----- INFORMATION SHOWN
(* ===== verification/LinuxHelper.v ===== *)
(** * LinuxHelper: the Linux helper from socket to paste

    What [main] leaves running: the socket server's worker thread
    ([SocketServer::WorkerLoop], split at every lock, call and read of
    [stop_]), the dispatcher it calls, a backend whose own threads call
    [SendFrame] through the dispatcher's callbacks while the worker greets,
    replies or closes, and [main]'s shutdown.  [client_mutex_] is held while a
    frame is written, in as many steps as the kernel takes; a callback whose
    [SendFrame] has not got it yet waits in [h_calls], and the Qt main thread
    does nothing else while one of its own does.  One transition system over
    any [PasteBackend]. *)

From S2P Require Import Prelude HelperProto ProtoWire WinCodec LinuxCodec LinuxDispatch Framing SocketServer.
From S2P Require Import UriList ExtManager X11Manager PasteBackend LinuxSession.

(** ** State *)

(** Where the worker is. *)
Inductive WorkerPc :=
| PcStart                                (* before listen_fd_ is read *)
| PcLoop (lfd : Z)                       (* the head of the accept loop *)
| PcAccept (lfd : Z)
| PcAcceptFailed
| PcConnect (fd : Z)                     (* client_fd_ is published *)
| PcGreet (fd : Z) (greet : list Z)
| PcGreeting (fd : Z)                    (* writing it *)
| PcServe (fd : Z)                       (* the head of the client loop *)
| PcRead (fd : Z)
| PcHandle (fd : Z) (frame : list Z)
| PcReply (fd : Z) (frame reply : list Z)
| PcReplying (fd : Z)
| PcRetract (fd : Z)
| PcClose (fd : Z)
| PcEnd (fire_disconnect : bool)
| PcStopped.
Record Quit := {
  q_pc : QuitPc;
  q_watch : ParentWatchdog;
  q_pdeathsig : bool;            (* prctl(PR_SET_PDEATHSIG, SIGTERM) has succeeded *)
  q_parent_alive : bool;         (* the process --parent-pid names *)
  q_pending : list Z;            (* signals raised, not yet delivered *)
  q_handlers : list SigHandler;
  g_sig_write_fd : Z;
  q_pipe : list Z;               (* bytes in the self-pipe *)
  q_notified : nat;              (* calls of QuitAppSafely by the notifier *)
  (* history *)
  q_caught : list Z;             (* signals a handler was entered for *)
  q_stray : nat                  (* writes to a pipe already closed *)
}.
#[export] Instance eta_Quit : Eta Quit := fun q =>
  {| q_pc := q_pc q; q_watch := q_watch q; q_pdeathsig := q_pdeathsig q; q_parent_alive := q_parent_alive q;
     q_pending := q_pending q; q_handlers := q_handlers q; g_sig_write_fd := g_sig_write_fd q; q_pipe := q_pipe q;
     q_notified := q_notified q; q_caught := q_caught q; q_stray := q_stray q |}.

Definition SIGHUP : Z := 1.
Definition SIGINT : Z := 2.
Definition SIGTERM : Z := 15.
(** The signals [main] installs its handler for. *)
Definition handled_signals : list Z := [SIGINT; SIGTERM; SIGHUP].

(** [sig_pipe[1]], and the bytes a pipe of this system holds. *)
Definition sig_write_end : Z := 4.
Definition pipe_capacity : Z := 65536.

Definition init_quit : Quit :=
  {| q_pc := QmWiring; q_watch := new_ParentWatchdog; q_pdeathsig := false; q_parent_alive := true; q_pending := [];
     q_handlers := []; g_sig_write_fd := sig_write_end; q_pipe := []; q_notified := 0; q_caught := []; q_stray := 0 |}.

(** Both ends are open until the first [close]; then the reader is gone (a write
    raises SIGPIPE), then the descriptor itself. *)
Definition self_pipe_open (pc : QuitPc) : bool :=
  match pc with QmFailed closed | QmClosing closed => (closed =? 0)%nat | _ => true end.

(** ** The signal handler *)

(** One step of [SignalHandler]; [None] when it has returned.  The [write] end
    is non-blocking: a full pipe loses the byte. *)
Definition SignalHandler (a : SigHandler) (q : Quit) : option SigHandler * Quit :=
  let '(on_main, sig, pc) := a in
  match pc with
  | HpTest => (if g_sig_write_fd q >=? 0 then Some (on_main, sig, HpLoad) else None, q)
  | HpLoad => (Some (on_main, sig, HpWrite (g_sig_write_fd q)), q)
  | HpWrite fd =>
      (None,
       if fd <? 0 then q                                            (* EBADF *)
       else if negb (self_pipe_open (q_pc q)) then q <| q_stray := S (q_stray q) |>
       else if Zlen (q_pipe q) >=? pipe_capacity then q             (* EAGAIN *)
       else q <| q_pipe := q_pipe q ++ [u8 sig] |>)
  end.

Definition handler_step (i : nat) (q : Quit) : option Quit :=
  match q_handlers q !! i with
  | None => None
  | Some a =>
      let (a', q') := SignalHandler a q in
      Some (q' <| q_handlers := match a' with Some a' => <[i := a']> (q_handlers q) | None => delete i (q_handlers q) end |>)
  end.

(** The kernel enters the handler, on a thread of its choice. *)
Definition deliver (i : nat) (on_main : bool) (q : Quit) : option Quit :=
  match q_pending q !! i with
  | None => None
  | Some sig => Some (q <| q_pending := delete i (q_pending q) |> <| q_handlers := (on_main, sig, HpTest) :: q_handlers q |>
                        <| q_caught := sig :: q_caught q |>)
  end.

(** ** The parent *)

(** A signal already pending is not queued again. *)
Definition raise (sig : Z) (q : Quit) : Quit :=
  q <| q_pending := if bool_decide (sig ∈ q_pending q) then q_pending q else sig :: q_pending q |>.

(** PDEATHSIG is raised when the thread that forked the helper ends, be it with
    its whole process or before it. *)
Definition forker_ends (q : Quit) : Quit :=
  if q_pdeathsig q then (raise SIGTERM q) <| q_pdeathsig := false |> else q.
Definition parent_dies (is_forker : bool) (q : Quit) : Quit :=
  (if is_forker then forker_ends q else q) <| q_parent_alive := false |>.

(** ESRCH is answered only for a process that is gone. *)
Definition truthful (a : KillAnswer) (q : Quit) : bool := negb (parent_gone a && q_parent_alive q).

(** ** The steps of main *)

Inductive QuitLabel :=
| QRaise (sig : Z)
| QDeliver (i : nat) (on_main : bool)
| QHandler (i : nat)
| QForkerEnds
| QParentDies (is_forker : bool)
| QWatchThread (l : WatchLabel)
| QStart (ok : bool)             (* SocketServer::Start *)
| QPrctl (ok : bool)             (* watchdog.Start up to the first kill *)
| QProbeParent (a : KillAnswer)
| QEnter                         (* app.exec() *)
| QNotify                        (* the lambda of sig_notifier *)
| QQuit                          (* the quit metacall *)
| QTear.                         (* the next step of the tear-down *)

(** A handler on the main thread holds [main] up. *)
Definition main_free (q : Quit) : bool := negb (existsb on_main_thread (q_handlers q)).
----------
----- INFORMATION SHOWN
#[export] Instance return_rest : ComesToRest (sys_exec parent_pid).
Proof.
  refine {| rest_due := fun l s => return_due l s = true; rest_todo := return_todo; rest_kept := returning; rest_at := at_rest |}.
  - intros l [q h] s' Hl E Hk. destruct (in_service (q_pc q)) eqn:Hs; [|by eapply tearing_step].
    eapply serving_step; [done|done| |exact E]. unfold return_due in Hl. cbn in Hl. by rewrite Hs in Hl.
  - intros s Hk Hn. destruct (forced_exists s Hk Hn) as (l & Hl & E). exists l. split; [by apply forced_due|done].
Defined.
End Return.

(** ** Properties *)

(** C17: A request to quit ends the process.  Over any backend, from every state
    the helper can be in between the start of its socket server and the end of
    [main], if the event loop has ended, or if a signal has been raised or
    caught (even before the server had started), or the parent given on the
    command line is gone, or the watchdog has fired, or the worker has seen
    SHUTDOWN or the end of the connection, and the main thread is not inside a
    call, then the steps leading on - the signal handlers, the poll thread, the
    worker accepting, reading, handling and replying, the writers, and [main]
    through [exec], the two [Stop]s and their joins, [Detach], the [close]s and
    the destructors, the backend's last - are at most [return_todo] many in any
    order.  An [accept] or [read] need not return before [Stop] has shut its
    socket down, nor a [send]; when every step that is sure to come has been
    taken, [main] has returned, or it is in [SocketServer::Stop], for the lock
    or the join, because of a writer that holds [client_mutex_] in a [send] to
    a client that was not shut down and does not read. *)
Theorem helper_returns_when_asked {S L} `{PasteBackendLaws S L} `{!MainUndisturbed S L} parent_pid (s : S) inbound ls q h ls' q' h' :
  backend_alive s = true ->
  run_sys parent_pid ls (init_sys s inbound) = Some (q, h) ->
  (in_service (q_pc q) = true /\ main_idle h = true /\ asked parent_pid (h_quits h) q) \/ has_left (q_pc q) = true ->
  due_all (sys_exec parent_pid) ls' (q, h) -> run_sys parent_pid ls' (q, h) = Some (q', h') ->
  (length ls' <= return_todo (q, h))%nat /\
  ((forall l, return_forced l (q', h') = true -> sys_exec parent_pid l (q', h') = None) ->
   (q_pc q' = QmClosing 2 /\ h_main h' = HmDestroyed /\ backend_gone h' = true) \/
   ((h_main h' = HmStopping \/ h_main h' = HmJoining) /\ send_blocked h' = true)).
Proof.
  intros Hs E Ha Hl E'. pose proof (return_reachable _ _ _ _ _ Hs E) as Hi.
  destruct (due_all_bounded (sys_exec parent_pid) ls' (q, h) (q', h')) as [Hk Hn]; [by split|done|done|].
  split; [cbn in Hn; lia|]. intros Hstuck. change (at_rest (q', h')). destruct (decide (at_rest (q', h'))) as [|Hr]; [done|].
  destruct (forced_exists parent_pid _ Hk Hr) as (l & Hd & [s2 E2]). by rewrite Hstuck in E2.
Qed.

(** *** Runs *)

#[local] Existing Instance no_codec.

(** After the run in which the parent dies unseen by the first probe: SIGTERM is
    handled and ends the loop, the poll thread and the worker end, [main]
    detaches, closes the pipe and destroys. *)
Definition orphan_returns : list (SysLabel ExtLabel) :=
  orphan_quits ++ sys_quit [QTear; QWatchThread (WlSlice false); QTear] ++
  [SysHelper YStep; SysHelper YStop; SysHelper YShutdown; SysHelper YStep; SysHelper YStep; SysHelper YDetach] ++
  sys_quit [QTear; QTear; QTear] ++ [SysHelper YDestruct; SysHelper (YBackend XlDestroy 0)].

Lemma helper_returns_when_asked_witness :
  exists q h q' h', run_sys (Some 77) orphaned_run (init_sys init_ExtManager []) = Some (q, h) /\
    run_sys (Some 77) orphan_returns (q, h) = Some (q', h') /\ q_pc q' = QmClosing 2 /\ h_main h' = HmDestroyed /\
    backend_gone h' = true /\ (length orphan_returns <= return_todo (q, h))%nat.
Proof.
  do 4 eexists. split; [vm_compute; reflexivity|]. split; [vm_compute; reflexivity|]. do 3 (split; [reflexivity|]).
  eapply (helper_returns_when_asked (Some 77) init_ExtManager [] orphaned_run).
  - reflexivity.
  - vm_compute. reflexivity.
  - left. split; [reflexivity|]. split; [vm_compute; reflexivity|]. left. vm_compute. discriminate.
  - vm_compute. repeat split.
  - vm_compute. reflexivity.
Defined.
----------
Only the lines above from the line with "caught (even before" to the line with "destruct (due_all_bounded (sys_exec", those two lines included, should be reproduced exactly.

**RESPONSE AREA:**
    caught (even before the server had started), or the parent given on the
    command line is gone, or the watchdog has fired, or the worker has seen
    SHUTDOWN or the end of the connection, and the main thread is not inside a
    call, then the steps leading on - the signal handlers, the poll thread, the
    worker accepting, reading, handling and replying, the writers, and [main]
    through [exec], the two [Stop]s and their joins, [Detach], the [close]s and
    the destructors, the backend's last - are at most [return_todo] many in any
    order.  An [accept] or [read] need not return before [Stop] has shut its
    socket down, nor a [send]; when every step that is sure to come has been
    taken, [main] has returned, or it is in [SocketServer::Stop], for the lock
    or the join, because of a writer that holds [client_mutex_] in a [send] to
    a client that was not shut down and does not read. *)
Theorem helper_returns_when_asked {S L} `{PasteBackendLaws S L} `{!MainUndisturbed S L} parent_pid (s : S) inbound ls q h ls' q' h' :
  backend_alive s = true ->
  run_sys parent_pid ls (init_sys s inbound) = Some (q, h) ->
  (in_service (q_pc q) = true /\ main_idle h = true /\ asked parent_pid (h_quits h) q) \/ has_left (q_pc q) = true ->
  due_all (sys_exec parent_pid) ls' (q, h) -> run_sys parent_pid ls' (q, h) = Some (q', h') ->
  (length ls' <= return_todo (q, h))%nat /\
  ((forall l, return_forced l (q', h') = true -> sys_exec parent_pid l (q', h') = None) ->
   (q_pc q' = QmClosing 2 /\ h_main h' = HmDestroyed /\ backend_gone h' = true) \/
   ((h_main h' = HmStopping \/ h_main h' = HmJoining) /\ send_blocked h' = true)).
Proof.
  intros Hs E Ha Hl E'. pose proof (return_reachable _ _ _ _ _ Hs E) as Hi.
  destruct (due_all_bounded (sys_exec parent_pid) ls' (q, h) (q', h')) as [Hk Hn]; [by split|done|done|].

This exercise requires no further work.